Trophy Bass, Stud Slabs, and a Citation Spec
We have had a very mild fall here in Virginia. Unlike in recent years when we’d be in the 20s and 30s by now, the air temperatures have only recently begun to drop out of the 60s. With the overnight temperatures dipping into the freezing range, thus in turn, causes the lakes to hit that magical water temperature of 55*. That perfect water temp that causes the Crappie to school up heavy for the winter months to come.

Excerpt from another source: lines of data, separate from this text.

(* ===== verification/ReverseTunnel.v ===== *)
(** * ReverseTunnel: the listening servers of reverse tunnels

    Models [src/wstunnel/src/tunnel/server/reverse_tunnel.rs].  Requests, listener tasks
    and the table of servers interleave; a step of the model is one of the atomic parts
    of the code: a section under the lock, a channel operation, an atomic counter
    access, an exit of the task.  [receiver_count] is the size of the set of receiver
    handles; [ls_sent] and [ls_taken] are history variables. *)

From Stdlib Require Import ZArith Lia.
From stdpp Require Import base gmap list.
From S2P Require Import Prelude Net.

#[local] Open Scope stdpp_scope.

(** The owners of a receiver handle: the item of the table, or a waiting request. *)
Inductive Holder := HItem | HReq (r : nat).

#[global] Instance Holder_eq : EqDecision Holder.
Proof. solve_decision. Defined.
#[global] Instance Holder_countable : Countable Holder.
Proof.
  apply (inj_countable' (λ h, match h with HItem => None | HReq r => Some r end)
                        (λ o, match o with None => HItem | Some r => HReq r end)).
  by intros [].
Defined.

Definition CHANNEL_BOUND : nat := 10.

Section ReverseTunnel.
(** The connections a listener produces. *)
Context {C : Type}.

(** A listener with its task and channel: [ReverseTunnelItem], the counter and the
    sender captured by the task. *)
Record Listener := mkListener {
  ls_addr : SocketAddr;
  ls_seen : nat;
  ls_queue : list C;
  ls_receivers : gset Holder;
  ls_alive : bool;
  ls_sent : list C;
  ls_taken : list C
}.

(** The progress of one call of [run_listening_server]. *)
Inductive Req :=
| Looking (addr : SocketAddr)
| Generating (addr : SocketAddr)
| Spawned (addr : SocketAddr) (l : nat)
| Awaiting (l : nat)
| Delivered (c : C)
| FailedReq.

Record State := mkState {
  servers : gmap SocketAddr nat;
  listeners : gmap nat Listener;
  reqs : gmap nat Req;
  next_listener : nat
}.

Definition initial : State := mkState ∅ ∅ ∅ 0.

Definition set_req (r : nat) (q : Req) (st : State) : State :=
  mkState (servers st) (listeners st) (<[r := q]> (reqs st)) (next_listener st).
Definition update_listener (l : nat) (f : Listener → Listener) (st : State) : State :=
  mkState (servers st) (alter f l (listeners st)) (reqs st) (next_listener st).
Definition set_servers (m : gmap SocketAddr nat) (st : State) : State :=
  mkState m (listeners st) (reqs st) (next_listener st).

(** [get_cnx_awaiter]: counts the client and clones the receiver. *)
Definition get_cnx_awaiter (r : nat) (x : Listener) : Listener :=
  mkListener (ls_addr x) (S (ls_seen x)) (ls_queue x) ({[HReq r]} ∪ ls_receivers x)
    (ls_alive x) (ls_sent x) (ls_taken x).
Definition drop_receiver (h : Holder) (x : Listener) : Listener :=
  mkListener (ls_addr x) (ls_seen x) (ls_queue x) (ls_receivers x ∖ {[h]})
    (ls_alive x) (ls_sent x) (ls_taken x).
Definition reset_seen (x : Listener) : Listener :=
  mkListener (ls_addr x) 0 (ls_queue x) (ls_receivers x) (ls_alive x) (ls_sent x) (ls_taken x).
Definition push (c : C) (x : Listener) : Listener :=
  mkListener (ls_addr x) (ls_seen x) (ls_queue x ++ [c]) (ls_receivers x) (ls_alive x)
    (ls_sent x ++ [c]) (ls_taken x).
Definition pop (c : C) (q : list C) (x : Listener) : Listener :=
  mkListener (ls_addr x) (ls_seen x) q (ls_receivers x) (ls_alive x) (ls_sent x)
    (ls_taken x ++ [c]).
Definition kill (x : Listener) : Listener :=
  mkListener (ls_addr x) (ls_seen x) (ls_queue x) (ls_receivers x) false (ls_sent x) (ls_taken x).

(** [map.remove(&addr)] and [map.insert(addr, item)]: the item that leaves the table is
    dropped with its receiver (and its task is told to stop, see [AStop]). *)
Definition drop_item (addr : SocketAddr) (st : State) : State :=
  match servers st !! addr with
  | Some l => update_listener l (drop_receiver HItem) st
  | None => st
  end.
Definition remove_server (addr : SocketAddr) (st : State) : State :=
  set_servers (delete addr (servers st)) (drop_item addr st).
Definition insert_server (addr : SocketAddr) (l : nat) (st : State) : State :=
  set_servers (<[addr := l]> (servers st)) (drop_item addr st).

(** The end of the task: the sender is dropped and the deferred closure removes
    whatever the table holds for the address.  A task that is aborted before its first poll
    has not deferred the closure yet ([AUnstarted]); only the drop of its item aborts it. *)
Definition exit_task (l : nat) (x : Listener) (st : State) : State :=
  remove_server (ls_addr x) (update_listener l kill st).

Inductive Action :=
| ANew (r : nat) (addr : SocketAddr)   (** a client asks for a reverse tunnel *)
| ALookup (r : nat)                    (** the first critical section *)
| AGenErr (r : nat)                    (** [gen_listening_server] fails *)
| ASpawn (r : nat)                     (** the listener is made and its task spawned *)
| AInsert (r : nat)                    (** [get_cnx_awaiter] and the second section *)
| AConn (l : nat) (c : C)              (** an incoming connection is sent *)
| ATick (l : nat)                      (** the idle timer *)
| AStop (l : nat)                      (** end of listener, send timeout or abort *)
| AUnstarted (l : nat)                 (** abort before the task has first run *)
| ARecv (r : nat)                      (** [recv] returns a connection *)
| ARecvClosed (r : nat)                (** [recv] fails: closed and empty *)
| ACancel (r : nat).                   (** the request is dropped while it waits *)

Definition step (st : State) (a : Action) : option State :=
  match a with
  | ANew r addr =>
      match reqs st !! r with None => Some (set_req r (Looking addr) st) | Some _ => None end
  | ALookup r =>
      match reqs st !! r with
      | Some (Looking addr) =>
          match servers st !! addr with
          | Some l => Some (set_req r (Awaiting l) (update_listener l (get_cnx_awaiter r) st))
          | None => Some (set_req r (Generating addr) st)
          end
      | _ => None
      end
  | AGenErr r =>
      match reqs st !! r with
      | Some (Generating _) => Some (set_req r FailedReq st)
      | _ => None
      end
  | ASpawn r =>
      match reqs st !! r with
      | Some (Generating addr) =>
          let l := next_listener st in
          let x := mkListener addr 0 [] {[HItem]} true [] [] in
          Some (mkState (servers st) (<[l := x]> (listeners st))
                  (<[r := Spawned addr l]> (reqs st)) (S l))
      | _ => None
      end
  | AInsert r =>
      match reqs st !! r with
      | Some (Spawned addr l) =>
          Some (set_req r (Awaiting l)
                  (insert_server addr l (update_listener l (get_cnx_awaiter r) st)))
      | _ => None
      end
  | AConn l c =>
      match listeners st !! l with
      | Some x =>
          if ls_alive x
          then if bool_decide (ls_receivers x = ∅) then Some st
               else if Nat.ltb (List.length (ls_queue x)) CHANNEL_BOUND
               then Some (update_listener l (push c) st) else None
          else None
      | None => None
      end
  | ATick l =>
      match listeners st !! l with
      | Some x =>
          if ls_alive x
          then if Nat.eqb (ls_seen x) 0 && Nat.leb (size (ls_receivers x)) 1
               then Some (exit_task l x st)
               else Some (update_listener l reset_seen st)
          else None
      | None => None
      end
  | AStop l =>
      match listeners st !! l with
      | Some x => if ls_alive x then Some (exit_task l x st) else None
      | None => None
      end
  | AUnstarted l =>
      match listeners st !! l with
      | Some x => if ls_alive x && bool_decide (HItem ∉ ls_receivers x)
                  then Some (update_listener l kill st) else None
      | None => None
      end
  | ARecv r =>
      match reqs st !! r with
      | Some (Awaiting l) =>
          match listeners st !! l with
          | Some x =>
              match ls_queue x with
              | c :: q => Some (set_req r (Delivered c)
                            (update_listener l (λ x, drop_receiver (HReq r) (pop c q x)) st))
              | [] => None
              end
          | None => None
          end
      | _ => None
      end
  | ARecvClosed r =>
      match reqs st !! r with
      | Some (Awaiting l) =>
          match listeners st !! l with
          | Some x => if negb (ls_alive x) && bool_decide (List.length (ls_queue x) = 0%nat)
                      then Some (set_req r FailedReq
                                   (update_listener l (drop_receiver (HReq r)) st))
                      else None
          | None => None
          end
      | _ => None
      end
  | ACancel r =>
      match reqs st !! r with
      | Some (Awaiting l) =>
          Some (set_req r FailedReq (update_listener l (drop_receiver (HReq r)) st))
      | _ => None
      end
  end.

I took advantage of these ideal conditions to try and run down my 13th Virginia trophy species by targeting big Black Crappie in one of Virginia’s best low-key Crappie destinations. By Virginia standards a trophy Crappie must meet or exceed 15 inches or 2 pounds and it wasn’t long before I ran into large schools of fish that were pushing that mark.
Though I managed to get the majority of my slabs by floating and drop-shotting live minnows, my largest Crappie, a 15.75” fish, fell to a basic 1/16 oz white marabou jig smothered in Megabass fish scent. After a brief fight on my ultra-light set up I had my 13th trophy species in my grasps!
To go along with the Crappie I also got a surprise from a bruiser Largemouth Bass that decided a Crappie minnow would make for a quick, easy snack. It was quite the battle on light line and a mosquito hook! She was a beautiful bug eyed fish that met Virginia trophy standards at 22 inches.
The final and most exciting surprise of the weekend came while I was reeling in a juvenile Crappie. While winding in the little guy I a felt a sudden, sharp jolt… something ate that Crappie. I let the fish swim for a few brief moments before setting the hook. After a quick tug of war I came in contact with my new Personal Best Spotted Bass at 3 pounds on the nose. He absolutely CHOKED the Crappie! After getting some pics and dislodging the fish wedged in his mouth, I let his swim on his merry way. Thus capping off a weekend to remember with two trophy fish, two new personal bests, and officially moving past the half way point to my life goal of becoming a Class V Master Angler via the kayak!